Rien ne s’est déroulé comme prévu ce samedi 1er octobre, à Fontainebleau (Seine-et-Marne), près de Paris. Un vase chinois évalué à l’origine à 2 000 € maximum a vu son prix d’adjudication grimper à plus de 9 M €.
Ce vase est proposé par la Maison Osenat, parmi une collection de mobilier et divers objets d’art.
La vendeuse, qui vit dans un DOM-TOM, “est une dame qui a hérité le vase de sa mère, qui l’a elle-même hérité de sa mère, grande collectionneuse parisienne du siècle dernier”, explique le réalisateur. oeuvre d’Osenat, Cédric Laborde.
L’objet fait partie des biens laissés par la mère du vendeur à son décès, dans son appartement de Saint-Briac-sur-Mer (Ille-et-Vilaine), sur la côte bretonne.
Le vendeur « était loin, n’a même pas vu le vase, a ordonné qu’il soit transporté à Paris. C’est une histoire de fou”, a déclaré le commissaire-priseur Jean-Pierre Ossena.
Quel âge a ce vase ?
Ce vase Tianqiuping, bleu et blanc, en porcelaine et émaux polychromes, à motifs de dragons et de nuages, mesure 54 cm de haut et 40 cm de diamètre.
Estimé par les experts entre 1 500 et 2 000 euros, il a été remporté grâce à une enchère de 7,7 millions d’euros, soit prix – frais compris – de 9,121 millions d’euros.
Le tout est de savoir de quand ça date.
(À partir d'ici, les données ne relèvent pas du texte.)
(** ** The properties *)

(** C18: [ngx_parse_http_time] reads all three formats of HTTP dates exactly. On any
    bytes it terminates and reads no other memory. For any weekday, any two-digit
    day, hour, minute and second, any month and any year (from 1 to 9999, or from
    1970 to 2069 with two digits), it returns the seconds between the epoch and that
    date of the Gregorian calendar, or [NGX_ERROR] if the day is behind the end of
    the month or the clock out of range. It takes the day 00 as the day before the
    first. *)
Theorem parse_http_time_exact value w d m y h mi s rest :
  (exists t, ngx_parse_http_time value = Ok t) /\
  (plain_word w = true -> 0 <= d < 100 -> 1 <= m <= 12 -> 1 <= y < 10000 ->
   0 <= h < 100 -> 0 <= mi < 100 -> 0 <= s < 100 ->
   ngx_parse_http_time (rfc822_text w d m y (clock h mi s) ++ rest) = Ok (read_date d m y h mi s) /\
   ngx_parse_http_time (isoc_text w d m y (clock h mi s) ++ rest) = Ok (read_date d m y h mi s) /\
   (1970 <= y < 2070 ->
    ngx_parse_http_time (rfc850_text w d m (y mod 100) (clock h mi s) ++ rest)
    = Ok (read_date d m y h mi s))).
Proof.
  split.
  - unfold ngx_parse_http_time. destruct (find_comma value) as [fmt p].
    destruct (Z.ltb_spec (zlen (skip_blanks (drop 1 p))) 18); [by eexists|].
    destruct (parse_http_date_total fmt (skip_blanks (drop 1 p))) as (o & ->); [done|].
    rewrite Ok_bind. by eexists.
  - intros Hw Hd Hm Hy Hh Hmi Hs. split; [apply read_rfc822; (done || lia)|].
    split; [apply read_isoc; (done || lia)|]. intros Hy2.
    assert (y mod 100 + (if y mod 100 <? 70 then 2000 else 1900) = y) as Hyy.
    { pose proof (Z.div_mod y 100 ltac:(lia)). pose proof (Z.mod_pos_bound y 100 ltac:(lia)).
      destruct (Z.ltb_spec (y mod 100) 70); lia. }
    rewrite (read_rfc850 w d m h mi s rest) by (done || lia || (apply Z.mod_pos_bound; lia)).
    by rewrite Hyy.
Qed.

Lemma parse_http_time_exact_witness :
  ngx_parse_http_time (rfc822_text (str "Thu") 29 2 1996 (clock 10 30 59) ++ str " GMT")
  = Ok (read_date 29 2 1996 10 30 59).
Proof.
  apply (parse_http_time_exact [] (str "Thu") 29 2 1996 10 30 59 (str " GMT")); (reflexivity || lia).
Defined.
(** [ngx_inet6_addr] reads back every address that [ngx_inet_ntop] prints, except
    the two that end in the IPv4 address 255.255.255.255, whose text it rejects; the text
    fits into 39 bytes. Of any other text it leaves 16 bytes, and returns [NGX_OK] or
    [NGX_ERROR]. *)
Theorem inet6_roundtrip p len addr any :
  bytes p -> length p = 16%nat -> bytes addr -> length addr = 16%nat -> 45 <= len ->
  (exists text, ngx_inet_ntop false p len = Ok text /\ zlen text <= 39 /\
    (~ v4_ones p -> ngx_inet6_addr text addr = Ok (NGX_OK, p)) /\
    (v4_ones p -> exists buf, ngx_inet6_addr text addr = Ok (NGX_ERROR, buf))) /\
  (exists rc buf, ngx_inet6_addr any addr = Ok (rc, buf) /\ length buf = 16%nat /\ bytes buf /\
    (rc = NGX_OK \/ rc = NGX_ERROR)).
Proof.
  intros Hp Hlen Ha Hal Hl. split; [|by apply inet6_addr_safe]. unfold ngx_inet_ntop.
  assert (v4_ones p \/ ~ v4_ones p) as [Hv|Hv].
  { unfold v4_ones. destruct (decide (p = replicate 12 0 ++ all_ones)); [by left; left|].
    destruct (decide (p = replicate 10 0 ++ [255; 255] ++ all_ones)); [by left; right|]. right. tauto. }
  - destruct (ones_rejected p len len) as (text & Ht & Hs & Hr); try done. exists text. split_and!; try done. intros _. by apply Hr.
  - destruct (ntop_form p Hp Hlen len len []) as (text & Ht & Hs & Hf); [done|done|].
    exists text. split; [done|]. split; [done|]. split; [|done]. intros _. by apply form_read.
Qed.

Lemma inet6_roundtrip_witness :
  let p := [32; 1; 13; 184; 0; 0; 0; 0; 0; 1; 0; 0; 0; 0; 0; 1] in
  exists text, ngx_inet_ntop false p 45 = Ok text /\ ngx_inet6_addr text (replicate 16 0) = Ok (NGX_OK, p).
Proof.
  cbv zeta. destruct (inet6_roundtrip [32; 1; 13; 184; 0; 0; 0; 0; 0; 1; 0; 0; 0; 0; 0; 1] 45 (replicate 16 0) [])
    as [(text & H1 & _ & H2 & _) _].
  - repeat (apply Forall_cons_2; [lia|]). by apply Forall_nil_2.
  - reflexivity.
  - repeat (apply Forall_cons_2; [lia|]). by apply Forall_nil_2.
  - reflexivity.
  - lia.
  - exists text. split; [exact H1|]. apply H2. intros [H|H]; discriminate H.
Defined.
S’il est du 20e siècle, comme l’ont conclu les experts, l’objet est relativement banal. Si elle est du 18ème siècle, cela en fait une pièce extrêmement rare qui justifie le prix d’achat.
“Dès le moment où nous avons rendu le catalogue public, nous avons vu qu’il y avait beaucoup de mouvement : les chinois venaient voir le vase, de plus en plus. L’expert a dit qu’il pensait toujours qu’il n’était pas vieux”, a déclaré Cédric Laborde.
Acheteur chinois
La vente a donné lieu à une guerre d’enchères entre 20 à 30 enchérisseurs, la plupart par téléphone et quelques-uns en salle.
L’acheteur est chinois. « Les Chinois sont passionnés par leur histoire et fiers de se réapproprier leur patrimoine. Je crois que ce vase n’était pas destiné à être caché mais exposé dans un musée », selon la configuration de la maison de vente aux enchères.
Quant à la vendeuse, elle a été choquée par la nouvelle. « Il aurait pu le vendre au magasin d’antiquités local. C’est une belle histoire sur cette dame et sur mon métier, sur le principe même de la vente publique”, a déclaré Cédric Laborde.